Influence of mobilized stem cells on myocardial infarct repair in a nonhuman primate model.

Although previous findings have suggested that some adult stem cells are pluripotent and could differentiate in an appropriate microenvironment, the fate conversion of adult stem cells is currently being debated. Here, we studied the ability of mobilized stem cells to repair cardiac tissue injury in a nonhuman primate model of acute myocardial infarction. Mobilization was carried out with stem cell factor, 25 mcg/Kg/d (D), and granulocyte-colony-stimulating factor, 100 mcg/Kg/D administered 5 days before (D - 5 group; n = 3) or 4 hours after (H + 4 group; n = 4) circumflex coronary artery ligation; no growth factor was administered to 3 baboons of the control group.

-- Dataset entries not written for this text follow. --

(** * SPORTON-AI: tracking store and trajectory metrics, verified against the sources

    Shallow embedding of
    - [app/services/physical/physical_analyzer.py]   (module [Physical]),
    - [app/services/technical/technical_analyzer.py] (module [Technical]),
    - [app/services/tactical/tactical_analyzer.py]   (module [Tactical]),
    - [app/services/video/video_processor.py]        (module [Video]).

    Numbers.  Python [int] is [Z] (or [nat] for counters that only grow) and
    Python [float] is modelled by exact rationals [Q]: every [+ - * /] and
    every comparison is the exact one, rounding of binary64 is not
    modelled.  [np.sqrt] and [scipy.spatial.distance.cosine] are library
    functions; the analyses take them as section variables, and a concrete
    square root that is exact on rational squares ([Qsqrt]) is used to run
    the analyses on concrete sequences. *)

From Stdlib Require Import ZArith QArith Qabs Qminmax Lia Lqa List Bool String.
From stdpp Require Import gmap sorting.
Import ListNotations.

Local Open Scope Q_scope.

(** ** Numeric helpers shared by all modules *)

(** Python's [a < b] on floats. *)
Definition Qltb (a b : Q) : bool := negb (Qle_bool b a).

(** Python's built-in [min(a, b)]: the first argument unless the second is
    strictly smaller. *)
Definition py_min (a b : Q) : Q := if Qltb b a then b else a.

(** Python's built-in [max(a, b)]: the first argument unless the second is
    strictly greater. *)
Definition py_max (a b : Q) : Q := if Qltb a b then b else a.

(** [sum(l)]: left-to-right accumulation starting from 0. *)
Definition Qsum (l : list Q) : Q := fold_left Qplus l 0.

(** [np.mean(l)] for a non-empty list. *)
Definition Qmean (l : list Q) : Q := Qsum l / inject_Z (Z.of_nat (length l)).

(** [max(l)] for a non-empty list [x :: l]. *)
Definition Qmaximum (x : Q) (l : list Q) : Q := fold_left py_max l x.

(** [int(q)]: truncation toward zero. *)
Definition py_int (q : Q) : Z := Z.quot (Qnum q) (Zpos (Qden q)).

(** A square root on [Q] that is exact on squares of rationals and rounds
    the numerator down elsewhere. *)
Definition Qsqrt (q : Q) : Q :=
  Qmake (Z.sqrt (Qnum q * Zpos (Qden q))) (Qden q).

(** The pairs [(l[i-1], l[i])] for [i] in [range(1, len(l))]. *)
Fixpoint consecutive {A : Type} (l : list A) : list (A * A) :=
  match l with
  | [] => []
  | x :: tl =>
      match tl with
      | [] => []
      | y :: _ => (x, y) :: consecutive tl
      end
  end.

(** ** Frame records (the dictionaries built by [process_video]) *)

Definition Box : Type := (Q * Q * Q * Q)%type.

(** The ['stats'] entry of a player in a frame record. *)
Record PlayerFrameStats := {
  fs_total_distance : Q;
  fs_avg_speed : Q;
  fs_max_speed : Q;
  fs_possession_time : nat;
  fs_time_in_frame : nat
}.

Record PlayerData := {
  id : Z;
  bbox : Box;
  position : Q * Q;
  confidence : Q;
  stats : PlayerFrameStats
}.

Record BallData := {
  ball_bbox : Box;
  ball_position : Q * Q;
  ball_confidence : Q
}.

Record PoseData := {
  player_bbox : Box;
  landmarks : list (Q * Q * Q)
}.

Record FrameData := {
  frame_number : nat;
  players : list PlayerData;
  ball : option BallData;
  poses : list PoseData
}.

(** ** physical_analyzer.py *)

Module Physical.

Record Distances := {
  total_distance : Q;
  high_intensity_distance : Q;
  sprint_distance : Q
}.

Record SpeedZones := {
  walking : Q;
  jogging : Q;
  running : Q;
  sprinting : Q
}.

Record Speeds := {
  avg_speed : Q;
  max_speed : Q;
  speed_zones : SpeedZones
}.

Record Sprints := {
  total_sprints : nat;
  avg_sprint_distance : Q;
  max_sprint_distance : Q
}.

Record EffortZones := {
  low : Q;
  medium : Q;
  high : Q
}.

Record Effort := {
  total_effort : Q;
  effort_zones : EffortZones
}.

Record Analysis := {
  distance : Distances;
  speed : Speeds;
  sprints : Sprints;
  effort : Effort
}.

(** [_empty_analysis] *)
Definition _empty_analysis : Analysis :=
  {| distance := {| total_distance := 0;
                    high_intensity_distance := 0;
                    sprint_distance := 0 |};
     speed := {| avg_speed := 0;
                 max_speed := 0;
                 speed_zones := {| walking := 0; jogging := 0;
                                   running := 0; sprinting := 0 |} |};
     sprints := {| total_sprints := 0;
                   avg_sprint_distance := 0;
                   max_sprint_distance := 0 |};
     effort := {| total_effort := 0;
                  effort_zones := {| low := 0; medium := 0; high := 0 |} |} |}.

Inductive Zone := Walking | Jogging | Running | Sprinting.

Inductive EffortZone := Low | Medium | High.

(** The [if speed <= 2 / elif speed <= 4 / elif speed <= 7 / else] chain of
    [_calculate_speeds]. *)
Definition classify_speed (speed : Q) : Zone :=
  if Qle_bool speed 2 then Walking
  else if Qle_bool speed 4 then Jogging
  else if Qle_bool speed 7 then Running
  else Sprinting.

(** [effort = min(100, (speed / 9) * 100)] *)
Definition step_effort (speed : Q) : Q := py_min 100 ((speed / 9) * 100).

(** The [if effort < 50 / elif effort < 80 / else] chain of
    [_analyze_effort]. *)
Definition classify_effort (e : Q) : EffortZone :=
  if Qltb e 50 then Low
  else if Qltb e 80 then Medium
  else High.

(** [(count / total) * 100] *)
Definition percentage (count total : nat) : Q :=
  (inject_Z (Z.of_nat count) / inject_Z (Z.of_nat total)) * 100.

Section WithSqrt.

Variable sqrt : Q -> Q.
(** A sequence of lookups, with the result of each. *)
Fixpoint run_lookups (rs : list request) (cct : CephContext)
    : list (outcome immobile_any) * CephContext :=
  match rs with
  | [] => ([], cct)
  | r :: rs' =>
      let '(o, cct1) := do_request r cct in
      let '(os, cct2) := run_lookups rs' cct1 in
      (o :: os, cct2)
  end.

(** ceph_context.h:185-188. *)
Definition register_fork_watcher (w : ForkWatcher) (cct : CephContext)
    : CephContext :=
  {| associated_objs := associated_objs cct;
     associated_objs_drop_on_fork := associated_objs_drop_on_fork cct;
     _fork_watchers := _fork_watchers cct ++ [w];
     next_instance := next_instance cct;
     trace := trace cct |}.

(** The first block of [notify_pre_fork]: the loop over [_fork_watchers]. *)
Fixpoint call_pre_fork (ws : list ForkWatcher) (cct : CephContext)
    : CephContext :=
  match ws with
  | [] => cct
  | w :: ws' =>
      call_pre_fork ws'
        (run_lookups (handle_pre_fork w) (log_event (EvPreFork (fw_id w)) cct)).2
  end.

(** The second block: the walk over [associated_objs] erasing each slot
    whose name ([i->first.first]) is counted in the drop set, then
    [associated_objs_drop_on_fork.clear()]. *)
Definition drop_marked_entries (cct : CephContext) : CephContext :=
  {| associated_objs :=
       filter (λ kv, kv.1.1 ∉ associated_objs_drop_on_fork cct)
              (associated_objs cct);
     associated_objs_drop_on_fork := ∅;
     _fork_watchers := _fork_watchers cct;
     next_instance := next_instance cct;
     trace := trace cct |}.
Definition sampling_gen w : G :=
  if mutates (self w)
  then advance (length (weight_map (self w))) (gen (amb w))
  else gen (amb w).

(** The indices that fire in this call. *)
Definition fired_of w : list nat :=
  sampled (sampling_weights w) (sampling_gen w).

(** The agent after [_adjust_weight_map]. *)
Definition after_adjust s (delta_fitness : Q) (fired : list nat)
  : EARL_Agent Env :=
  match fired with
  | [] => s
  | _ :: _ =>
      set_weight_map (normalized (adjusted s delta_fitness fired))
        (set_history (decayed s fired) s)
  end.

(** The agent a completed call leaves, when the probe returned [v]. *)
Definition completed w (v : Q) : EARL_Agent Env :=
  let s := self w in
  let s2 := set_weight_map (sampling_weights w)
              (set_mutation_step (adjusted_step s) s) in
  let delta_fitness := v - last_fitness s in
  let s3 := after_adjust s2 delta_fitness (fired_of w) in
  set_ticks (ticks s + 1)
    (set_history (rewarded (history s3) delta_fitness (fired_of w))
       (set_last_fitness v s3)).

(** What a call of [tick] does on a well-sized agent, outcome by
    outcome. *)
Definition tick_ran w (r : result (list nat * Q)) w' : Prop :=
  let s := self w in
  match r with
  | Raise ZeroDivisionError =>
      adjusted_step s = 0%Z
      /\ w' = mkWorld (set_mutation_step (adjusted_step s) s) (amb w)
  | Raise IndexError | Raise OverflowError => False
  | Raise CalleeError =>
      adjusted_step s <> 0%Z
      /\ self w' = set_weight_map (sampling_weights w)
                     (set_mutation_step (adjusted_step s) s)
      /\ ((exists i a e, action_space s !! i = Some a /\ (a e).1 = None)
          \/ (fitness_func s (perform (action_space s) (fired_of w)
                                (env (amb w)))).1 = None)
  | Ok (fired, delta_fitness) =>
      adjusted_step s <> 0%Z
      /\ fired = fired_of w
      /\ exists v,
           fitness_func s (perform (action_space s) fired (env (amb w)))
           = (Some v, env (amb w'))
           /\ delta_fitness = v - last_fitness s
           /\ gen (amb w')
              = advance (length (weight_map s)) (sampling_gen w)
           /\ self w' = completed w v
  end.

End RunVocabulary.


(** A list of indices in increasing order. *)
Definition increasing (l : list nat) : Prop :=
  forall a b i j,
    l !! a = Some i -> l !! b = Some j -> (a < b)%nat -> (i < j)%nat.

(** ** More concrete callers *)

Module Cases.

(** An action that raises. *)
Definition failing : callable Z unit := fun e => (None, e).

(** [EARL_Agent([noop, failing], counter)] with the default parameters. *)
Definition construct_fragile : result (EARL_Agent Z) * Ambient Z nat :=
  __init__ [Demo.noop; failing] Demo.counter (1 # 2) (1 # 10) 3 10
    (1 # 10) (9 # 10) 1 Demo.start.
Lemma announce_end_to_end_witness :
  ∃ cc' sc',
    SendVal refCodec x41 P2 (conn_of [] Silent) book3 w0 = Ret (None, cc', book3, w0)
    ∧ handleConn refCodec pick_first 1 (loopback cc') (NewTCPServer 9988) w0
      = Ret (sc', addressbook_add P2 (NewTCPServer 9988), w0)
    ∧ outgoing sc' = [].
Proof.
  apply (announce_end_to_end refCodec pick_first 0 P2 (conn_of [] Silent) book3
           (NewTCPServer 9988) w0 w0); vm_compute; (reflexivity || congruence).
Defined.

(** Hostname: the request of [learnHostname], read by [handleConn] on a
    server where ['H'] is bound to [sendHostname], is answered at once (its
    payload is empty, so the server does not wait for the end of the stream)
    with the remote address of the connection; [learnHostname], reading
    that answer, takes the host part as the node's own host and leaves the
    port, the book and the world as they were. *)
Theorem hostname_end_to_end (codec : Codec)
    (pick : nat → gset NetAddress → list NetAddress → gset NetAddress → option NetAddress)
    (SplitHostPort : string → error + (string * string))
    (fuel fuel' : nat) (sc : Conn) (server client : TCPServer) (ws wc : World)
    (h p : string) :
  incoming sc = [[x48; x00; x00; x00; x00]] → wfail sc = None → outgoing sc = [] →
  handlerMap server !! x48 = Some h_sendHostname →
  Z.of_nat (length (list_byte_of_string (remote sc))) ≤ 65536 →
  SplitHostPort (remote sc) = inr (h, p) →
  ∃ sc' cc',
    handleConn codec pick fuel sc server ws = Ret (sc', server, ws)
    ∧ outgoing sc' = [frame (list_byte_of_string (remote sc))]
    ∧ learnHostname SplitHostPort (S fuel') (loopback sc') client wc
      = Ret (None, cc', set_myAddr_Host h client, wc)
    ∧ outgoing cc' = incoming sc.
Proof.
  intros Hin Hw Hout Hh Hlen Hsplit.
  eexists. eexists. split; [|split; [|split]].
  - unfold handleConn, Read. rewrite Hin. cbn [mbind Outcome_bind firstn skipn].
    unfold ReadPrefix, Read. cbn [incoming set_incoming mbind Outcome_bind firstn skipn].
    rewrite decide_False by (intros [?|?]; done).
    change (DecUint64 _) with 0. change (0 >? maxMsgLen) with false. cbv iota.
    assert (∀ c0, ReadPrefix_loop fuel 0 [] 0 c0 = Ret (None, [], c0)) as ->
      by (intros c0; by destruct fuel).
    cbn [mbind Outcome_bind length]. rewrite decide_False by (intros ?; done).
    cbn [mbind Outcome_bind].
    rewrite Hh. unfold call_handler, sendHostname, WritePrefix, Write.
    cbn [wfail set_incoming remote outgoing]. rewrite Hw, Hout.
    cbn [mbind Outcome_bind app]. reflexivity.
  - reflexivity.
  - unfold learnHostname, Write. cbn [loopback conn_of wfail outgoing set_outgoing app].
    rewrite (ReadPrefix_roundtrip fuel' (list_byte_of_string (remote sc)));
      [|reflexivity|reflexivity|done].
    cbn [mbind Outcome_bind]. rewrite string_of_list_byte_of_string, Hsplit.
    reflexivity.
  - cbn. by rewrite Hin.
Qed.
(** * SAML response verification and trust-anchor extraction

    A shallow embedding of package [saml]: the document model, [Verify]
    and [GetEntityIDCertificateAndRedirectURL], followed by the properties
    of the two operations.

    The package calls five library functions (encoding/base64,
    encoding/xml, github.com/ucarion/dsig, crypto/x509, net/url).  They are
    not part of the package; they are taken as an interface ([Libraries])
    with the Go signatures, and every call to one of them is recorded in a
    trace, so that the order of the calls and the arguments they were given
    can be stated. *)

From Stdlib Require Import Strings.String Strings.Ascii Strings.Byte Lists.List ZArith Bool Lia.
Import ListNotations.
Local Open Scope string_scope.
Local Open Scope list_scope.

(** ** time.Time

    An instant is a number of seconds and of nanoseconds within the second;
    [Before] and [After] are the comparisons of package time on instants
    without a monotonic clock reading (a [Time] read from XML has none). *)
Module time.

Record Time : Type := { sec : Z; nsec : Z }.

(** The zero value of the type. *)
Definition zero : Time := {| sec := 0; nsec := 0 |}.

(** [func (t Time) After(u Time) bool]:
    [ts > us || ts == us && t.nsec() > u.nsec()]. *)
Definition After (t u : Time) : bool :=
  (sec t >? sec u)%Z || ((sec t =? sec u)%Z && (nsec t >? nsec u)%Z).

(** [func (t Time) Before(u Time) bool]:
    [ts < us || ts == us && t.nsec() < u.nsec()]. *)
Definition Before (t u : Time) : bool :=
  (sec t <? sec u)%Z || ((sec t =? sec u)%Z && (nsec t <? nsec u)%Z).

End time.

(** ** encoding/xml names and decoders *)
Module xml.

(** [type Name struct { Space, Local string }] *)
Record Name : Type := { Space : string; Local : string }.

Definition Name_zero : Name := {| Space := EmptyString; Local := EmptyString |}.

(** A decoder is known here by the bytes its reader delivers. *)
Record Decoder : Type := { input : list byte }.

(** [xml.NewDecoder(bytes.NewReader(data))] *)
Definition NewDecoder (data : list byte) : Decoder := {| input := data |}.

End xml.

(** ** Types of the libraries the package only passes around *)
Class External : Type := {
  (** crypto/x509.Certificate *)
  Certificate : Type;
  (** net/url.URL *)
  URL : Type;
  (** the fields of dsig.Signature other than SignatureValue *)
  SignedInfo : Type;
  SignedInfo_zero : SignedInfo
}.
(** Every Document of the dispatcher is content-addressed by its own raw
    record and names the file given. *)
Lemma normalize_document_addressed now raw f ts rid docs :
  snd (normalize_document now raw f ts rid) = Ok docs -> Forall (content_addressed f) docs.
Proof.
  unfold normalize_document. cbn zeta.
  destruct (detect raw) as [[| | | | | |]|e]; cbn [snd]; intros H.
  - apply serp_content_addressed in H. exact H.
  - apply telegram_content_addressed in H. exact H.
  - apply report_content_addressed in H. exact H.
  - bind_inv H.
    refine (for_enumerate_Forall _ _ _ _ _ _ _ H _); [|constructor].
    intros idx x acc d Hd. eapply item_content_addressed. exact Hd.
  - bind_inv H.
    refine (for_enumerate_Forall _ _ _ _ _ _ _ H _); [|constructor].
    intros idx x acc d Hd. eapply item_content_addressed. exact Hd.
  - bind_inv H.
    refine (for_enumerate_Forall _ _ _ _ _ _ _ H _); [|constructor].
    intros idx x acc d Hd. eapply item_content_addressed. exact Hd.
  - injection H as <-. constructor.
  - discriminate.
Qed.

(** *** The identities do not depend on the file, the clock or the report *)

Ltac body_identity :=
  intros ? ? ? ?; unfold result_map; cbn beta; same_gets; reflexivity.
Definition LPCCondorCluster_init (kwargs : gmap string PyVal) : result unit :=
  let hostname := env_hostname env in
  let port := env_port env in
  let scheduler_options :=
    VDict [(KStr "host", VStr (hostname ++ ":" ++ str_int port))] in
  let merged :=
    match kwargs !! "scheduler_options" with
    | Some caller =>
        match call_setdefault caller scheduler_options with
        | Ok caller' => Ok (<["scheduler_options" := caller']> kwargs)
        | Raise e => Raise e
        end
    | None => Ok (<["scheduler_options" := scheduler_options]> kwargs)
    end in
  match merged with
  | Raise e => Raise e
  | Ok kwargs' =>
      match on_cluster_init env kwargs' with
      | Ok h => Ok h
      | Raise e =>
          if exn_isinstance (exn_class e) OSError then
            Raise (mkExn RuntimeError
              ("Likely failed to bind to local port " ++ str_int port ++
               ", try rerunning"))
          else Raise e
      end
  end.

End WithEnv.

(** ** Module-level helpers *)

(** The attributes of [sys] that [is_venv] looks at; an absent attribute
    is [None]. *)
Record SysInfo := mkSysInfo {
  sys_real_prefix : option string;
  sys_base_prefix : option string;
  sys_prefix : string
}.
(** A result of the outer loop comes from the first network, in the
    order given, that has a matching entry. *)
Lemma scan_networks_some (w : world) (n : string) (nets : list json)
  (p : polar_node) :
  scan_networks w n nets = Return (Some p) ->
  exists before net after,
    nets = (before ++ net :: after)%list /\
    Forall (fun x => scan_network w n x = Return None) before /\
    scan_network w n net = Return (Some p).
Proof.
  induction nets as [|net nets IH]; [discriminate|].
  simpl. destruct (scan_network w n net) as [[q|]|e] eqn:E; simpl;
    [| |discriminate].
  - intros H. injection H as <-. now exists [], net, nets.
  - intros H. destruct (IH H) as (before & x & after & -> & Hf & Hx).
    exists (net :: before), x, after. repeat split; auto.
Qed.

(** *** Reading the descriptor *)

Lemma find_polar_node_missing (w : world) (n : string) :
  path_exists w (POLAR_NETWORKS_FILE w) = false ->
  find_polar_node w n = ([Exists (POLAR_NETWORKS_FILE w)], Return None).
Proof. intros H. unfold find_polar_node, os_path_exists. simpl. now rewrite H. Qed.

Lemma find_polar_node_loaded (w : world) (n : string) (data : json) :
  path_exists w (POLAR_NETWORKS_FILE w) = true ->
  load_json w (POLAR_NETWORKS_FILE w) = Return data ->
  find_polar_node w n =
  ([Exists (POLAR_NETWORKS_FILE w); Open (POLAR_NETWORKS_FILE w)],
   find_in_data w n data).
Proof.
  intros He Hl. unfold find_polar_node, os_path_exists, open_json_load.
  simpl. rewrite He, Hl. reflexivity.
Qed.

Lemma find_polar_node_failed (w : world) (n : string) (e : exn) :
  path_exists w (POLAR_NETWORKS_FILE w) = true ->
  load_json w (POLAR_NETWORKS_FILE w) = Raise e ->
  find_polar_node w n =
  ([Exists (POLAR_NETWORKS_FILE w); Open (POLAR_NETWORKS_FILE w)],
   if (is_JSONDecodeError e || is_OSError e)%bool
   then Return None else Raise e).
Proof.
  intros He Hl. unfold find_polar_node, os_path_exists, open_json_load.
  simpl. rewrite He, Hl. simpl.
  now destruct (is_JSONDecodeError e || is_OSError e)%bool.
Qed.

No adverse effect relating to growth factor administration was observed. Flk-1 and transcription factors of cardiac lineages could be detected in peripheral blood only by reverse transcriptase-polymerase chain reaction. When comparing positron emission tomography (PET) with [11C]-acetate between examinations from D2 and D30, a relative increase (perfusion ratio between infarct and noninfarct regions) of 26% (P =.01) in myocardial blood flow was found in the H + 4 group; the relative rate of oxidative metabolism remained unaltered in the 3 groups. No change was observed in the echographic indices of the left ventricular enlargement or systolic function in the 3 animal groups during the 2-month follow-up. The PET findings concurred with the immunohistochemistry analysis of left ventricular myocardial sections with evidence of endothelial cells but no myocyte differentiation; few cycling cells were observed at this time. Thus, the present data suggest that, in nonhuman primates submitted to coronary artery ligation, mobilization by hematopoietic growth factors could promote angiogenesis in the infarcted myocardium, without detectable myocardial repair.